“It’s over, Brint,” Calya said. “Roll on the Coalition and maybe the Upper Council will?—”
Light flared around Brint’s hands, and he bellowed, not so much words as the sound of rage and desperation blurring together.
Lowe pushed Calya behind the desk for cover and grabbed the chair, throwing it at Brint. It exploded as Brint’s magic hit it, scattering wood and magic as the force sent Brint staggering back.
A stray chunk of wood hit the brazier, spilling embers across the floor. The rug beneath the desk caught fire.
Calya scrambled back, slapping out a few sparks that landed on Lowe’s clothes. Brint stared at them from across the room, his eyes widening as the fire eagerly spread onto the nearest books.
The books. The evidence. All the physical ties she needed to prove his and the Coalition’s treachery.
Brint seemed to realize it at the same time—and, apparently, decided that stymying her was worth having less reference material for the new site he still believed was within his grasp. He lunged for a bookshelf near the outer wall and scattered more papers onto the flames. Then he bolted outside, half running and half falling down the stairs, heading for the pit.
“Stop him!” Calya cried, arm flung out after him. “He can’t open that thing.”
She had nothing to go on but a hunch, a sense of foreboding that Brint putting a hole in the sphere, intentionally or not, was tantamount to releasing the poison.
Lowe hesitated, visibly torn between wanting to chase Brint and take Calya to safety.
“Go,” she said, giving him a push. “I’m right behind you.”
“Get out of here, Calya.” He gave her a severe look before he charged down the stairs.
It was advice she fully intended to take. But not empty-handed.
Calya dropped to the ground, crawling on the floor as the flames crackled above her and licked along every surface. For a room underground, made entirely from stone, it sure was filled with flammable shit. Logbooks burned on the shelves, the map on the wall reduced to ash that joined the smoke in the air. Brint’s treachery, the Coalition’s plans, and the resources at their disposal—the full extent might never be known now that so much was lost.
But she could salvage a piece. That would be a start.
She had to grab something useful, get Lowe—then she could dwell and have hysterics and shock and a bodily shutdown. Not a moment before.
The small lockbox she’d seen in her vision from the wind. It was somewhere on Brint’s desk. It had to be, and within were the seals Matthias had saved, correspondence with the Coalition.
Box. Lowe. Out. Calya repeated the thoughts in her head as she crawled toward Brint’s desk. Box. Lowe. Out. That was it. Three things. She could handle three things.
More bolts of Brint’s errant magic shot through the air. One hit the narrow, spiraling staircase outside, and a harsh shriek of metal tearing and the resultant crash told Calya her exit options had just narrowed.
Another small jet of white-hot light came through the broken window, ricocheting off the ceiling to smash into the corner of Brint’s desk. The wood, already weakened from the fire steadily eating through its legs, collapsed with a groan and showered Calya with sparks. She yelped, raising her arm to protect herself.
A thump sounded, audible even over the building flames, as something heavy landed next to her.

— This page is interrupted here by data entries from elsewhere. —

(* ===== verification/SettingsForm.v ===== *)
(** * The settings as a client sees them

  [structToMap] and [flattenMap] of [internal/api/settings_handlers.go]: the answer of
  [GET /api/settings] under dotted keys, and what [PUT] makes of a value that is sent
  back as it was shown.  The round trip through JSON turns numbers into floats: what it
  does to strings, numbers and free-form values is an interface. *)

From S2P Require Import Prelude GoLib Config Duration DurationSpec Settings SettingsSpec.

Local Open Scope Z_scope.

(** ** JSON *)

(** A value after [json.Marshal] and [json.Unmarshal] into [interface{}]: strings (bytes
    that are not UTF-8 change), numbers, as the text of their [float64], and other
    values. *)
Class JsonRound := {
  js_string : string -> string;
  js_number : Z -> string;
  js_any : any -> any;
  js_number_exact n : Z.abs n <= 2 ^ 53 -> js_number n = Itoa n
}.

Section Form.
Context `{JsonRound}.

Definition js_str (s : string) : any := AStr (js_string s).

Definition js_num (n : Z) : any := AFloat (js_number n).

Definition aggregation_json (a : AggregationConfig) : any :=
  AMap [("enabled", ABool (ac_Enabled a)); ("level", js_str (ac_Level a));
        ("v4_max_prefix", js_num (ac_V4MaxPrefix a)); ("v6_max_prefix", js_num (ac_V6MaxPrefix a))]%string.

Definition source_json (s : SourceItemConfig) : any :=
  AMap [("id", js_str (si_ID s)); ("provider", js_str (si_Provider s)); ("prefix", js_str (si_Prefix s));
        ("enabled", ABool (si_Enabled s)); ("config", js_any (AMap (si_Config s)))]%string.

Definition policy_json (p : PolicyConfig) : any :=
  AMap (([("name", js_str (pc_Name p)); ("enabled", ABool (pc_Enabled p)); ("categories", AList (js_str <$> pc_Categories p));
         ("backend", js_str (pc_Backend p)); ("table_id", js_num (pc_TableID p)); ("iface", js_str (pc_Iface p));
         ("nft_table", js_str (pc_NFTTable p)); ("nft_set_v4", js_str (pc_NFTSetV4 p)); ("nft_set_v6", js_str (pc_NFTSetV6 p));
         ("dry_run", ABool (pc_DryRun p)); ("export_format", js_str (pc_ExportFormat p))]%string : list (string * any))
        ++ match pc_Aggregation p with Some a => [("aggregation"%string, aggregation_json a)] | None => [] end).

(** The tags of the structs.  A list that is nil ([null] in JSON) is an empty one here. *)
Definition config_json (c : Config) : list (string * any) :=
  [("listen", js_str (cfg_Listen c));
   ("source", let so := cfg_Source c in
      AMap [("url", js_str (so_URL so)); ("cache_path", js_str (so_CachePath so));
            ("refresh_interval", js_num (so_RefreshInterval so)); ("http_timeout", js_num (so_HTTPTimeout so))]);
   ("sources", AList (source_json <$> cfg_Sources c));
   ("resolver", let r := cfg_Resolver c in
      AMap [("upstream", js_str (rc_Upstream r)); ("network", js_str (rc_Network r));
            ("concurrency", js_num (rc_Concurrency r)); ("qps", js_num (rc_QPS r));
            ("timeout", js_num (rc_Timeout r)); ("retries", js_num (rc_Retries r));
            ("backoff_base", js_num (rc_BackoffBase r)); ("backoff_max", js_num (rc_BackoffMax r));
            ("follow_cname", ABool (rc_FollowCNAME r)); ("enable_v4", ABool (rc_EnableV4 r)); ("enable_v6", ABool (rc_EnableV6 r))]);
   ("cache", let ca := cfg_Cache c in
      AMap [("db_path", js_str (cc_DBPath ca)); ("ttl", js_num (cc_TTL ca));
            ("failed_ttl", js_num (cc_FailedTTL ca)); ("vacuum_after", js_num (cc_VacuumAfter ca))]);
   ("aggregation", aggregation_json (cfg_Aggregation c));
   ("export", let ex := cfg_Export c in
      AMap [("dir", js_str (ec_Dir ex)); ("ipv4_file", js_str (ec_IPv4File ex)); ("ipv6_file", js_str (ec_IPv6File ex))]);
   ("routing", let ro := cfg_Routing c in
      AMap [("enabled", ABool (ro_Enabled ro)); ("state_dir", js_str (ro_StateDir ro));
            ("policies", AList (policy_json <$> ro_Policies ro))]);
   ("scheduler", let s := cfg_Scheduler c in
      AMap [("dlc_refresh", js_num (sc_DLCRefresh s)); ("resolve_cycle", js_num (sc_ResolveCycle s))]);
   ("logging", AMap [("level", js_str (lc_Level (cfg_Logging c))); ("format", js_str (lc_Format (cfg_Logging c)))]);
   ("metrics", AMap [("enabled", ABool (mc_Enabled (cfg_Metrics c))); ("path", js_str (mc_Path (cfg_Metrics c)))])]%string.
End Form.

(** ** Flattening *)

Definition dotted (prefix k : string) : string := if String.eqb prefix "" then k else prefix +:+ "." +:+ k.

(** The pairs in the order in which they are written. *)
Fixpoint flatten_value (key : string) (v : any) : list (string * any) :=
  match v with
  | AMap m =>
      (fix go m := match m with [] => [] | (k, x) :: m' => flatten_value (dotted key k) x ++ go m' end) m
  | _ => [(key, v)]
  end.

Definition flattenMap (m : list (string * any)) (prefix : string) : gmap string any :=
  foldl (fun out kv => <[fst kv := snd kv]> out) ∅ (flatten_value prefix (AMap m)).

Definition structToMap `{JsonRound} (c : Config) : gmap string any := flattenMap (config_json c) "".

(** ** What is shown and read back *)

Definition json_value `{JsonRound} (v : Value) : any :=
  match v with
  | VStr s => js_str s | VInt n => js_num n | VBool b => ABool b | VDur d => js_num d
  | VSources l => AList (source_json <$> l) | VPolicies l => AList (policy_json <$> l) | VRaw a => js_any a
  end.

(** Every field is shown under its key. *)
Lemma shown_field `{JsonRound} k c : structToMap c !! key_name k = Some (json_value (get_field k c)).
Proof. destruct k; reflexivity. Qed.

(** The text of a scalar in the form. *)
Definition field_text (a : any) : option string :=
  match a with
  | AStr s => Some s
  | AFloat text => Some text
  | ABool b => Some (if b then "true" else "false")%string
  | _ => None
  end.

(** What a field would become when it is sent back as it is shown. *)
Definition read_back `{JsonRound} `{Json} (k : Key) (c : Config) : option (res error Value) :=
  a ← structToMap c !! key_name k; raw ← field_text a; Some (coerceKVValue (key_name k) raw).

Section ReadBack.
Context `{JsonRound} `{Json}.

Lemma Itoa_word n : 0 <= n -> TrimSpace (Itoa n) = Itoa n.
Proof. intros Hn. rewrite <- (str_app_nil_r (Itoa n)). by apply TrimSpace_Itoa. Qed.

Lemma coerce_duration k d :
  key_type k = TDuration -> 0 <= d < 2 ^ 63 ->
  coerceKVValue (key_name k) (Itoa d) = Ok (VDur (if 10 ^ 9 <=? d then d else d * Second)).
Proof.
  intros Hk Hd. pose proof (parseDuration_number d "" Hd ltac:(repeat split; reflexivity)) as Hp.
  rewrite str_app_nil_r in Hp. unfold coerceKVValue. rewrite Itoa_word by lia.
  destruct k; try discriminate Hk; cbn -[parseDuration Itoa]; by rewrite Hp.
Qed.

Lemma coerce_int k n :
  key_type k = TInt -> 0 <= n < 2 ^ 63 -> coerceKVValue (key_name k) (Itoa n) = Ok (VInt n).
Proof.
  intros Hk Hn. unfold coerceKVValue. rewrite Itoa_word by lia.
  destruct k; try discriminate Hk; cbn -[Atoi Itoa]; by rewrite Atoi_Itoa.
Qed.

Lemma coerce_bool k (b : bool) :
  key_type k = TBool -> coerceKVValue (key_name k) (if b then "true" else "false")%string = Ok (VBool b).
Proof. intros Hk. destruct k; try discriminate Hk; by destruct b. Qed.

Lemma coerce_string k s : key_type k = TString -> coerceKVValue (key_name k) s = Ok (VStr (TrimSpace s)).
Proof. intros Hk. destruct k; try discriminate Hk; reflexivity. Qed.

End ReadBack.

(** ** The defaults, sent back *)

#[refine] Definition plain_round : JsonRound := {| js_string s := s; js_number := Itoa; js_any a := a |}.
Proof. done. Defined.

Definition form_json : Json := {|
  json_sources _ := Ok []; json_policies _ := Ok []; show_policies _ := "[]"%string |}.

Calya stared for a moment, unable to make sense of what she saw. The poison culture lay on the ground, its ice brick container now covered in crazed lines. Lines that resembled?—
A crack sounded, a new fracture nearly as long as Calya’s thumb forming along one corner. Though still fixed in the center, the blob of poison was slowly beginning to move, shifting a minute amount as though breaking out of stasis.
Calya reached for the brick, fingertips hesitating for a split second as intention and memory clashed. She’d already been branded by the thing. It couldn’t do it again, right?
With a hasty prayer to the Goddess, she made herself grab the block.
It was hot, but not the same searing pain as when Brint had forced her bloodied hand against the ice-glass. More surprising was the weight, the way the block resisted her efforts to drag it closer.
“Why are you so heavy?” Calya hissed, straining to slide it across the floor a few feet to the wall. Casting about for anything that could help, she saw the bag Brint had been stuffing with Matthias’s notes—and there, beneath a journal, was the lockbox.
She lunged, snagging the bag’s strap and yanking it toward her as the bookshelf next to it gave way in a cascade of sparks and books turned burning orange by flame.
The lockbox skittered away, not having been fully secured within the bag. Calya dumped what remained of the bag’s contents, most of which was on its way to becoming ash. Her fingers screamed in protest as she seized the poison brick and forced it into the narrow confines of the bag. Pain blared up as her nails tore from the pressure, but she didn’t let up. Gritted her teeth, a hoarse cry ragged in her throat, as she made the stiffened leather stretch the last little bit.
The bag was so impossibly heavy with the poison brick inside, yet still she heaved herself and it over the broken window ledge. Flopping onto the other side, she leaned against the wall, gasping in the slightly cleaner air. New points of pain spread all over her body. Calya was certain she’d cut herself on the window. She was probably sitting on glass right now, but she couldn’t find it in herself to care.